The lines needed are those from the start of the records through the line holding "diagnostics: a computation", each copied exactly.

━━━━━ Data for this exercise ━━━━━

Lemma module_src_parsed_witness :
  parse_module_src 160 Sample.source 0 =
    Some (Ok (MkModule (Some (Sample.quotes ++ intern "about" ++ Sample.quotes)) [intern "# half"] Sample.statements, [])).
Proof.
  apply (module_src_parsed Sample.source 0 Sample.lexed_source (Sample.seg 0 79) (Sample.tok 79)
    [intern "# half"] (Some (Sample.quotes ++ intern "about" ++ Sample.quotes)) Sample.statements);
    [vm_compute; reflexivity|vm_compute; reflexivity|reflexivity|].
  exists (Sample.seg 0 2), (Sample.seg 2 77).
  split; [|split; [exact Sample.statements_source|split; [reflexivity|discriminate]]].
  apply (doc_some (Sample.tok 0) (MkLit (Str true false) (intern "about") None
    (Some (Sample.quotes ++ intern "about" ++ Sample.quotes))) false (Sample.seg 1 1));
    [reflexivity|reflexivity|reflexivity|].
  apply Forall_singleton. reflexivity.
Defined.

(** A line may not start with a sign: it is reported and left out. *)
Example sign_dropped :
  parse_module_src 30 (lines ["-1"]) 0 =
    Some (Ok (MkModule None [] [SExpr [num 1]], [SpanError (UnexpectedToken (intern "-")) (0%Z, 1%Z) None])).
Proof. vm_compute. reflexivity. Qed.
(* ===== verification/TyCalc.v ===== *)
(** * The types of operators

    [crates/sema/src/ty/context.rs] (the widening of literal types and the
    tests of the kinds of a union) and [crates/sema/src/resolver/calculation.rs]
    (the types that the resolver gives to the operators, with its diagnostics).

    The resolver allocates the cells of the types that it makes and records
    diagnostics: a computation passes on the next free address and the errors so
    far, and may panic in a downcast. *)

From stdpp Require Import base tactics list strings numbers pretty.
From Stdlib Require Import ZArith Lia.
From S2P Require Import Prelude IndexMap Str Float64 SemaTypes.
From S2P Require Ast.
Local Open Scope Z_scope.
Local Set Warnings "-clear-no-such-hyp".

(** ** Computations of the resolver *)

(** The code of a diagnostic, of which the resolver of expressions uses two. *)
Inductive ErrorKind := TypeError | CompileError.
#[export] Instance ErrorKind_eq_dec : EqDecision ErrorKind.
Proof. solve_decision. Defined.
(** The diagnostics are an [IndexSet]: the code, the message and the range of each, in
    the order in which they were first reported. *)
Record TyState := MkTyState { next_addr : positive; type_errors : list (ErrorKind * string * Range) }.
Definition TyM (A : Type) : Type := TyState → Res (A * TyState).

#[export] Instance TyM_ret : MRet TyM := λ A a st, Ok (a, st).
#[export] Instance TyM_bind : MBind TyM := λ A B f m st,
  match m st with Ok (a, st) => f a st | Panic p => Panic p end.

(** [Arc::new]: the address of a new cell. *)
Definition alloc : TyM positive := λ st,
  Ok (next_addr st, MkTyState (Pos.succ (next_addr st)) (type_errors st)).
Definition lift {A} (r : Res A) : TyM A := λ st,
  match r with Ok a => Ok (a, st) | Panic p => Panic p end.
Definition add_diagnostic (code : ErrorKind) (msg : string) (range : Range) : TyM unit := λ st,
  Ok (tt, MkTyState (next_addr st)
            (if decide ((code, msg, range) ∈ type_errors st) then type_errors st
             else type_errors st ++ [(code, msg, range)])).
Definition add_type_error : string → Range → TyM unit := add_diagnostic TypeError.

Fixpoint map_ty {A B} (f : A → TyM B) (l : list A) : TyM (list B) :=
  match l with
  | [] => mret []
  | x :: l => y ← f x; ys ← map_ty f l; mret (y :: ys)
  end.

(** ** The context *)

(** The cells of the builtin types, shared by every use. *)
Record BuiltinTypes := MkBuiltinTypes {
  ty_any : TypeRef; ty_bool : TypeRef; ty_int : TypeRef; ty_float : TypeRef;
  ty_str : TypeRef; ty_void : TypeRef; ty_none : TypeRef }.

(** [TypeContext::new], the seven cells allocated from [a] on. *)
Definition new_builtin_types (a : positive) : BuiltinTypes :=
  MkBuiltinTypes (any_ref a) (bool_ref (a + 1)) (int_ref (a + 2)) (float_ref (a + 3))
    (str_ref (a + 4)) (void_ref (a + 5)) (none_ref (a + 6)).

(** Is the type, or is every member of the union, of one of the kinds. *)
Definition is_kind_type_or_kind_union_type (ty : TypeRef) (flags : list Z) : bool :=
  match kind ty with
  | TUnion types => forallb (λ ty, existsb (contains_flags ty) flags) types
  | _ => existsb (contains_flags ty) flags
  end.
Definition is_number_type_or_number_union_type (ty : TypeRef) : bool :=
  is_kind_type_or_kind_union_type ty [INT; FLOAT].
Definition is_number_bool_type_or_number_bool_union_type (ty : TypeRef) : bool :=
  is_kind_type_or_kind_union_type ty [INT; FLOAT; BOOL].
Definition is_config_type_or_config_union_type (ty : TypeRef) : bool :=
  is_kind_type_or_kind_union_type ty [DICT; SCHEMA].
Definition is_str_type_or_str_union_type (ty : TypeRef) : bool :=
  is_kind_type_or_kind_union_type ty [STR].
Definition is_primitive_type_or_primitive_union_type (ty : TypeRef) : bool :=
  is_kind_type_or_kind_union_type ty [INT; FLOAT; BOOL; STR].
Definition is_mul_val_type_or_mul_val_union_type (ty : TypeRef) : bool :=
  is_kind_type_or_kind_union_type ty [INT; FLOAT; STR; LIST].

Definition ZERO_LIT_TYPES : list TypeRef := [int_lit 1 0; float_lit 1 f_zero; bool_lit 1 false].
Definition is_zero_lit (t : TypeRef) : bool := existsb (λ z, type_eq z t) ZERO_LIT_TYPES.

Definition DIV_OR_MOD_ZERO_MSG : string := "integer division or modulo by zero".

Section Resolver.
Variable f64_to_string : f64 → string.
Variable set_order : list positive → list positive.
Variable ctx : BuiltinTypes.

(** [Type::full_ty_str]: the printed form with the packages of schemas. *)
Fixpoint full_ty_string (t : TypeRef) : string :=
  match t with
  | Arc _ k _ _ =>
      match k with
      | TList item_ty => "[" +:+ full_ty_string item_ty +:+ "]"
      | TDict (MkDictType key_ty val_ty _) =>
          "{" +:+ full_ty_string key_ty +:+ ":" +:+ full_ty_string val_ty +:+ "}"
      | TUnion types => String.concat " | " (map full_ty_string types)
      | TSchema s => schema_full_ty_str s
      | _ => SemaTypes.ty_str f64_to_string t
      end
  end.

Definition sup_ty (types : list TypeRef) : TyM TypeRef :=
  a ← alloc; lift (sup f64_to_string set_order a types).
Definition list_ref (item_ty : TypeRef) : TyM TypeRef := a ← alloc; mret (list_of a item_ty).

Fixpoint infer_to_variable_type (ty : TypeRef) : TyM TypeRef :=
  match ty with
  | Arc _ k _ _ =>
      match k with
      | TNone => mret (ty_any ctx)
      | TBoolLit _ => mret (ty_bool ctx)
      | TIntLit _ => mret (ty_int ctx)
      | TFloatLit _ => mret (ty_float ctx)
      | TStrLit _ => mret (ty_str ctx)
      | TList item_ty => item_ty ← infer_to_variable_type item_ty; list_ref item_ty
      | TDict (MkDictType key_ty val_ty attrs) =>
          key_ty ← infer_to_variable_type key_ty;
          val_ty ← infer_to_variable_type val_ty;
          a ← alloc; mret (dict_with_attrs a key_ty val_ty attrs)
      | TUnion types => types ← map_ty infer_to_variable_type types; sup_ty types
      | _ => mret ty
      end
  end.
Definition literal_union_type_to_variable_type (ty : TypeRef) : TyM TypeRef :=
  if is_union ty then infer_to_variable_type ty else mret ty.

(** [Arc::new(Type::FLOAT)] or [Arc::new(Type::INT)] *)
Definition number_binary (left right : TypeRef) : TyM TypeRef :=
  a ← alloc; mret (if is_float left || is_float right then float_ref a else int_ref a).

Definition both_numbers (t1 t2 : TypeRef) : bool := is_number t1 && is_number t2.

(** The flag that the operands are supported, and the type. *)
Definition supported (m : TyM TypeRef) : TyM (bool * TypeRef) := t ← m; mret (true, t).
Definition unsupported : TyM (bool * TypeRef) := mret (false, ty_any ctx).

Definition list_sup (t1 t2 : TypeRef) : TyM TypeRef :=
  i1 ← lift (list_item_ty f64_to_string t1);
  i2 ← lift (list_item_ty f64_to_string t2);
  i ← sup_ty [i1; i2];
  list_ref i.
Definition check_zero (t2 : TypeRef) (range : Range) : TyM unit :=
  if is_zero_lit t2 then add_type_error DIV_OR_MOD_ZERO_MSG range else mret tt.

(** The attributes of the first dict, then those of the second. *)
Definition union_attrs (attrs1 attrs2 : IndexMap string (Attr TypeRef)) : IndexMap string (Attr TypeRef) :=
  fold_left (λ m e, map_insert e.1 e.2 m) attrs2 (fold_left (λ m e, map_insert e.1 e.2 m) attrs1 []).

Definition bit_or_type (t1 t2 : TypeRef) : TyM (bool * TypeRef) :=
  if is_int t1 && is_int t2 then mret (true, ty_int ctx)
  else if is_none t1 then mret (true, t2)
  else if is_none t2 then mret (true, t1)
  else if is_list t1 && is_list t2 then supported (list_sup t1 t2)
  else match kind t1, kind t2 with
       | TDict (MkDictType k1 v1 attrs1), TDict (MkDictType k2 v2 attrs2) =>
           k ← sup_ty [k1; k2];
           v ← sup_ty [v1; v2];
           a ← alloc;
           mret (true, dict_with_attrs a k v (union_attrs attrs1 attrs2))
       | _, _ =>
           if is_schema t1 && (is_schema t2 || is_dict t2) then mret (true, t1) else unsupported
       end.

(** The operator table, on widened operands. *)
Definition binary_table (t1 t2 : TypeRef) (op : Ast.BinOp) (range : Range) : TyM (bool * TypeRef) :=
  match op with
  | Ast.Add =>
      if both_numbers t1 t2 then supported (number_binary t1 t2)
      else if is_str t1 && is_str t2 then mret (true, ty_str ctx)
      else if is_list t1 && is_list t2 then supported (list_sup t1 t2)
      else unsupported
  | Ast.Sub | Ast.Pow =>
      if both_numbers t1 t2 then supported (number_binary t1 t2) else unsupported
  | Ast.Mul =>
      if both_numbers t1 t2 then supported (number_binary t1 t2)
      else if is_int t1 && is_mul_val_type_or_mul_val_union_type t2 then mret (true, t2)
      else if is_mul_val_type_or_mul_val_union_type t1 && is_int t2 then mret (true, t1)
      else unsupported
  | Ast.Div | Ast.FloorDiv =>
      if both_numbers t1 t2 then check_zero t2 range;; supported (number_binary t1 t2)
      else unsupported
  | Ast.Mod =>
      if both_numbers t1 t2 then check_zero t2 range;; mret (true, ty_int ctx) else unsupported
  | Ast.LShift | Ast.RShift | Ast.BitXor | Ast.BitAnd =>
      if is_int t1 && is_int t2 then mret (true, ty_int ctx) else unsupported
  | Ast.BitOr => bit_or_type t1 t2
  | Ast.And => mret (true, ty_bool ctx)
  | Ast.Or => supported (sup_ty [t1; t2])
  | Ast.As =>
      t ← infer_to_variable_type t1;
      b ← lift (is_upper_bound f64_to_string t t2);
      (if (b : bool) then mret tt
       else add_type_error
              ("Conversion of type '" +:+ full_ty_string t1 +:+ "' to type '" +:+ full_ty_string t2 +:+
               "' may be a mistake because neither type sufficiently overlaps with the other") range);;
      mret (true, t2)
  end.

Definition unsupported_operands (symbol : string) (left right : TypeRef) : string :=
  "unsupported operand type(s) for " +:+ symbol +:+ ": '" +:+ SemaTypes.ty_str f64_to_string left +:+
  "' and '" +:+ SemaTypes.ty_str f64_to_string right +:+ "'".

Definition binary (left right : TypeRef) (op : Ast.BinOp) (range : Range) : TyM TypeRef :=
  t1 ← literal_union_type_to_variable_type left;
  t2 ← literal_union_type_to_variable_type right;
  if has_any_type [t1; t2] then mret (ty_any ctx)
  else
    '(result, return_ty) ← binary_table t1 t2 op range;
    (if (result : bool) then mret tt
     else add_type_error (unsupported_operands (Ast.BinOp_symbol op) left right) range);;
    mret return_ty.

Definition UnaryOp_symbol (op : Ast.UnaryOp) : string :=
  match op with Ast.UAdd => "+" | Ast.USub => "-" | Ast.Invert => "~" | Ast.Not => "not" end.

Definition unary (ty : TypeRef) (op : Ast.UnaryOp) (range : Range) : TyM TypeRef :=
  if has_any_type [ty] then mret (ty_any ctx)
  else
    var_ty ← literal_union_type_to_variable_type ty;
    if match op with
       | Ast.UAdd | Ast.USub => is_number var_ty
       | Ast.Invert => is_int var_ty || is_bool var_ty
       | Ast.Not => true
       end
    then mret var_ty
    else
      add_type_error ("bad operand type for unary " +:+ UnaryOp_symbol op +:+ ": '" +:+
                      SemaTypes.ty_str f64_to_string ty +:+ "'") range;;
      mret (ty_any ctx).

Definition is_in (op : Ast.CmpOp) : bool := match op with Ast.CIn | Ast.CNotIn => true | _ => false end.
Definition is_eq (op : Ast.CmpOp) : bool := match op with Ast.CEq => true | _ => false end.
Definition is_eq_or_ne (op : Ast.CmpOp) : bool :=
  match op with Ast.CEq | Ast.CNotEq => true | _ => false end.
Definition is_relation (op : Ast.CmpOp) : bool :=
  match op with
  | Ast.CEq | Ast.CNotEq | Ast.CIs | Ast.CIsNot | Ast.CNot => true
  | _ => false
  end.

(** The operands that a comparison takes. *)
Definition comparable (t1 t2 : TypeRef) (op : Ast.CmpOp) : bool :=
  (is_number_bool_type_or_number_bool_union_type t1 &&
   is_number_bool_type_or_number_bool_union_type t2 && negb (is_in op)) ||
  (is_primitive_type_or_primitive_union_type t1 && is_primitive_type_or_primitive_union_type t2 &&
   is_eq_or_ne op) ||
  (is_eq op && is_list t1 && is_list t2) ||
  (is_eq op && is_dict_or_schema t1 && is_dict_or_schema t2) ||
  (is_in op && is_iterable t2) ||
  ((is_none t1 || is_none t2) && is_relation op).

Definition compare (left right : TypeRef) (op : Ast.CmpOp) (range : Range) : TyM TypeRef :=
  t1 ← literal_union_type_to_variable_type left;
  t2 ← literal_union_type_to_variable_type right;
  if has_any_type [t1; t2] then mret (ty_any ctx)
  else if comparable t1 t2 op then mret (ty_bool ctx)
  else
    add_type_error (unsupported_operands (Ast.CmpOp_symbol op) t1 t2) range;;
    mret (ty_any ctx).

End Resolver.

━━━━━

Answer space ->
Lemma module_src_parsed_witness :
  parse_module_src 160 Sample.source 0 =
    Some (Ok (MkModule (Some (Sample.quotes ++ intern "about" ++ Sample.quotes)) [intern "# half"] Sample.statements, [])).
Proof.
  apply (module_src_parsed Sample.source 0 Sample.lexed_source (Sample.seg 0 79) (Sample.tok 79)
    [intern "# half"] (Some (Sample.quotes ++ intern "about" ++ Sample.quotes)) Sample.statements);
    [vm_compute; reflexivity|vm_compute; reflexivity|reflexivity|].
  exists (Sample.seg 0 2), (Sample.seg 2 77).
  split; [|split; [exact Sample.statements_source|split; [reflexivity|discriminate]]].
  apply (doc_some (Sample.tok 0) (MkLit (Str true false) (intern "about") None
    (Some (Sample.quotes ++ intern "about" ++ Sample.quotes))) false (Sample.seg 1 1));
    [reflexivity|reflexivity|reflexivity|].
  apply Forall_singleton. reflexivity.
Defined.

(** A line may not start with a sign: it is reported and left out. *)
Example sign_dropped :
  parse_module_src 30 (lines ["-1"]) 0 =
    Some (Ok (MkModule None [] [SExpr [num 1]], [SpanError (UnexpectedToken (intern "-")) (0%Z, 1%Z) None])).
Proof. vm_compute. reflexivity. Qed.
(* ===== verification/TyCalc.v ===== *)
(** * The types of operators

    [crates/sema/src/ty/context.rs] (the widening of literal types and the
    tests of the kinds of a union) and [crates/sema/src/resolver/calculation.rs]
    (the types that the resolver gives to the operators, with its diagnostics).

    The resolver allocates the cells of the types that it makes and records
    diagnostics: a computation passes on the next free address and the errors so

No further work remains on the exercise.